» **Records provided**
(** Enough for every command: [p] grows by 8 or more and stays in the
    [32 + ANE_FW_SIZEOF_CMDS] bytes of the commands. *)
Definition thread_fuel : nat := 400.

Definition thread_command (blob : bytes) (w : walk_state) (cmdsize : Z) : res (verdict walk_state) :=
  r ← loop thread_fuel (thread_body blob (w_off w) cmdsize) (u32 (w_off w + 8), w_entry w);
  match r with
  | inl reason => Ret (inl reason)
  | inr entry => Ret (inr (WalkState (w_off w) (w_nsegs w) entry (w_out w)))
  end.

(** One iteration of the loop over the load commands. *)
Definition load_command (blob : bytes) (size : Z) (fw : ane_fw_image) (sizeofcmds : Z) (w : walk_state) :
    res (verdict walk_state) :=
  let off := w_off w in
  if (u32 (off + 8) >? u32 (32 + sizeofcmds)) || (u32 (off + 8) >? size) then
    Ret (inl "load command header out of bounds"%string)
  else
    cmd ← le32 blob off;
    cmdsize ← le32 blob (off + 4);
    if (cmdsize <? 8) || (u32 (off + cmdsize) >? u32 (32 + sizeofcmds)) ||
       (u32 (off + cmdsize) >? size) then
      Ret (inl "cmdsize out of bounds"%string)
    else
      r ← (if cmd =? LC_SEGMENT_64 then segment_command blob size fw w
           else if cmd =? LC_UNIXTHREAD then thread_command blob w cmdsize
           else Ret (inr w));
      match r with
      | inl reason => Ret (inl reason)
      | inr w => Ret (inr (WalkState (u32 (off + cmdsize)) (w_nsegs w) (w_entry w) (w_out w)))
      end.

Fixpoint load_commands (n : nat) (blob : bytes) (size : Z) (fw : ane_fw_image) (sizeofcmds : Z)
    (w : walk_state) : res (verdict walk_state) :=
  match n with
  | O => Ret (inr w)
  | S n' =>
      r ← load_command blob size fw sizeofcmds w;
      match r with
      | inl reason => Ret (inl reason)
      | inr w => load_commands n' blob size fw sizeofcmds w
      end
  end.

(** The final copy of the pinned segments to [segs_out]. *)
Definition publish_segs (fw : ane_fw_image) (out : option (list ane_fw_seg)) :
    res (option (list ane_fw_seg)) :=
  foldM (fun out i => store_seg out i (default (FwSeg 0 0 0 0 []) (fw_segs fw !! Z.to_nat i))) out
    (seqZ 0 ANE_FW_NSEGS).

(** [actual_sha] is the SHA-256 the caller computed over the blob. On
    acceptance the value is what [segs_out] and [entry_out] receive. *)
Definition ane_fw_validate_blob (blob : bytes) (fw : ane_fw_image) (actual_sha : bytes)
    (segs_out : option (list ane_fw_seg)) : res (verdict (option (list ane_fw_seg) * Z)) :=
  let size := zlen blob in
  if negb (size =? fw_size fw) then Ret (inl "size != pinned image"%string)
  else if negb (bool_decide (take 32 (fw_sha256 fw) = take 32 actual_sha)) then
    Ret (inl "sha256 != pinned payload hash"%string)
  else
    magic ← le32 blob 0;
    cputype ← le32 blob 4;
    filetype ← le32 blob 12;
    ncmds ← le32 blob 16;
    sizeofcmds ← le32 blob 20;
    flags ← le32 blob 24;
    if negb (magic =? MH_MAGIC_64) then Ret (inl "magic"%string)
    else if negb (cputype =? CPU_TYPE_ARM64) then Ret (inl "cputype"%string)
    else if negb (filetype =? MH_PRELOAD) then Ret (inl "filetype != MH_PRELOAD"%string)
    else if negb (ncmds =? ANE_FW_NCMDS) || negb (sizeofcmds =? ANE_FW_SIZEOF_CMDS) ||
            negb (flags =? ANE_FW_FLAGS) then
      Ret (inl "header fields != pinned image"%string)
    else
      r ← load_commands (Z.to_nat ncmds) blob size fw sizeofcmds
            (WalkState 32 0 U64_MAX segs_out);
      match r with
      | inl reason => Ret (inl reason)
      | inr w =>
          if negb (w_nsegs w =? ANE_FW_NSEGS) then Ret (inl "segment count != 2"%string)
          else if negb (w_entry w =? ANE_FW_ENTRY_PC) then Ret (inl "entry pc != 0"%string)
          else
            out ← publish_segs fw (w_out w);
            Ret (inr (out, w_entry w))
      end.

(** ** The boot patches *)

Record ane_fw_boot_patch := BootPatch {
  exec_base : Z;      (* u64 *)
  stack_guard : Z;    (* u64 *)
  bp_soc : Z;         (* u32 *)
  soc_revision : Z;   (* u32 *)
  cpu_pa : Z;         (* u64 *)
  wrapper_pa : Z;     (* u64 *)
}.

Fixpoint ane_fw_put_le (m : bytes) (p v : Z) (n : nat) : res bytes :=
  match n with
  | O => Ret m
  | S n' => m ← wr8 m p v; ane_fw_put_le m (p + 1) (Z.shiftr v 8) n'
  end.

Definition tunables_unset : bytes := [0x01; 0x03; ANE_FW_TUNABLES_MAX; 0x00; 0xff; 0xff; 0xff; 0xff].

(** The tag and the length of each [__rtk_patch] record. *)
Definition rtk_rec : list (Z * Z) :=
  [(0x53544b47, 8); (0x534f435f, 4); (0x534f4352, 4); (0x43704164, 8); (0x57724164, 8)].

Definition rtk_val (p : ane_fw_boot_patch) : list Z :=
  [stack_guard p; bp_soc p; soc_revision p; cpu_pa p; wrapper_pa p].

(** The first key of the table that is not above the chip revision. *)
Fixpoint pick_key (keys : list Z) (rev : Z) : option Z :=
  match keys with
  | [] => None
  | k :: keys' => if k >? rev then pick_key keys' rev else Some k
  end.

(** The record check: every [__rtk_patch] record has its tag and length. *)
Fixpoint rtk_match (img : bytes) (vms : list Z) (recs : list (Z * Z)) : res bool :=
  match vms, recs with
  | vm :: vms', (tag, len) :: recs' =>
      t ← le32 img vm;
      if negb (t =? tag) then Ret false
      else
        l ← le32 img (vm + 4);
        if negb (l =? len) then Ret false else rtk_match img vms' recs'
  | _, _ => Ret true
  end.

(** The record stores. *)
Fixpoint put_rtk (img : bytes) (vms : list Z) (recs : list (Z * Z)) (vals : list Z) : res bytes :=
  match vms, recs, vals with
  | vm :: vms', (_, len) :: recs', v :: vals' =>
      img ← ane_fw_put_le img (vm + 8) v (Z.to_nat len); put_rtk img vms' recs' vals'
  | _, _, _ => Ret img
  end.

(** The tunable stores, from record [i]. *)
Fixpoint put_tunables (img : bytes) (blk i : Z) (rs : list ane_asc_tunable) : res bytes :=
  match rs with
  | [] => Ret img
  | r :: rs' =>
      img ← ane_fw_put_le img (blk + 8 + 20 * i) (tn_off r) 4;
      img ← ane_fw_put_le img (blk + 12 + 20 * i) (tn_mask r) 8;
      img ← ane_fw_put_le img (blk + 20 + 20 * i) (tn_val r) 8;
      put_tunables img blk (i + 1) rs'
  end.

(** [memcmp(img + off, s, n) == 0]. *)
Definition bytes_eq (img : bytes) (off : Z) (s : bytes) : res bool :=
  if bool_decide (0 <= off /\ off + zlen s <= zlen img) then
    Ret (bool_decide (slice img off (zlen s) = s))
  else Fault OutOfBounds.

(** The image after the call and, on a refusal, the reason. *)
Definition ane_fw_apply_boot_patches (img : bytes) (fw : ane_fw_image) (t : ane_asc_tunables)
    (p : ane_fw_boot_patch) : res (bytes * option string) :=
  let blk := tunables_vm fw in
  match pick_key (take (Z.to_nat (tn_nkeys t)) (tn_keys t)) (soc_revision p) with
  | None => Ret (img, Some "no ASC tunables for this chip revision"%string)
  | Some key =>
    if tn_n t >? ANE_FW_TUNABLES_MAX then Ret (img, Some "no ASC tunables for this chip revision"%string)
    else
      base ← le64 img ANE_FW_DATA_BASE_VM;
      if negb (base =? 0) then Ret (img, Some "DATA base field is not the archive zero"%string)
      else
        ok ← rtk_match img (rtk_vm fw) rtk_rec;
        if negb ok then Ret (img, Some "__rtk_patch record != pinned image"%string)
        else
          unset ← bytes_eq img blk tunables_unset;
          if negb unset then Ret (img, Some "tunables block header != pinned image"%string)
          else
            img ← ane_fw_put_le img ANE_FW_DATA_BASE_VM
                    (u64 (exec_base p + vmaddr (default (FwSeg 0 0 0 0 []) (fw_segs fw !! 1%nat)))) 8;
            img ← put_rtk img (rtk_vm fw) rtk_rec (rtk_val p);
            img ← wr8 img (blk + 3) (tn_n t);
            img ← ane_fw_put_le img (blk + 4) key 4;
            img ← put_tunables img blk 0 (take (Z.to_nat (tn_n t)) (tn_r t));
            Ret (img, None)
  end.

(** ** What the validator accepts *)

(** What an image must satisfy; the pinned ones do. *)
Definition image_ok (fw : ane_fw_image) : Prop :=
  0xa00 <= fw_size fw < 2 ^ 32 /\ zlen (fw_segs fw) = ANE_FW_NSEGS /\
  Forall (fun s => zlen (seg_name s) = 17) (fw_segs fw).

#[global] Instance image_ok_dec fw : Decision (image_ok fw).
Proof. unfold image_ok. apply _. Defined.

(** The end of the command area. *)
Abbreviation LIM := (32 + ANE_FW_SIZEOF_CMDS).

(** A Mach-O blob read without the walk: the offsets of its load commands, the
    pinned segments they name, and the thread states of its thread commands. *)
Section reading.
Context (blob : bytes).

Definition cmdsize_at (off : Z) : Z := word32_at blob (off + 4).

» **What to work on**
Reproduce every line of the listing above in which the string "Some" appears.

» **Output for this exercise**
  | k :: keys' => if k >? rev then pick_key keys' rev else Some k
  | None => Ret (img, Some "no ASC tunables for this chip revision"%string)
  | Some key =>
    if tn_n t >? ANE_FW_TUNABLES_MAX then Ret (img, Some "no ASC tunables for this chip revision"%string)
      if negb (base =? 0) then Ret (img, Some "DATA base field is not the archive zero"%string)
        if negb ok then Ret (img, Some "__rtk_patch record != pinned image"%string)
          if negb unset then Ret (img, Some "tunables block header != pinned image"%string)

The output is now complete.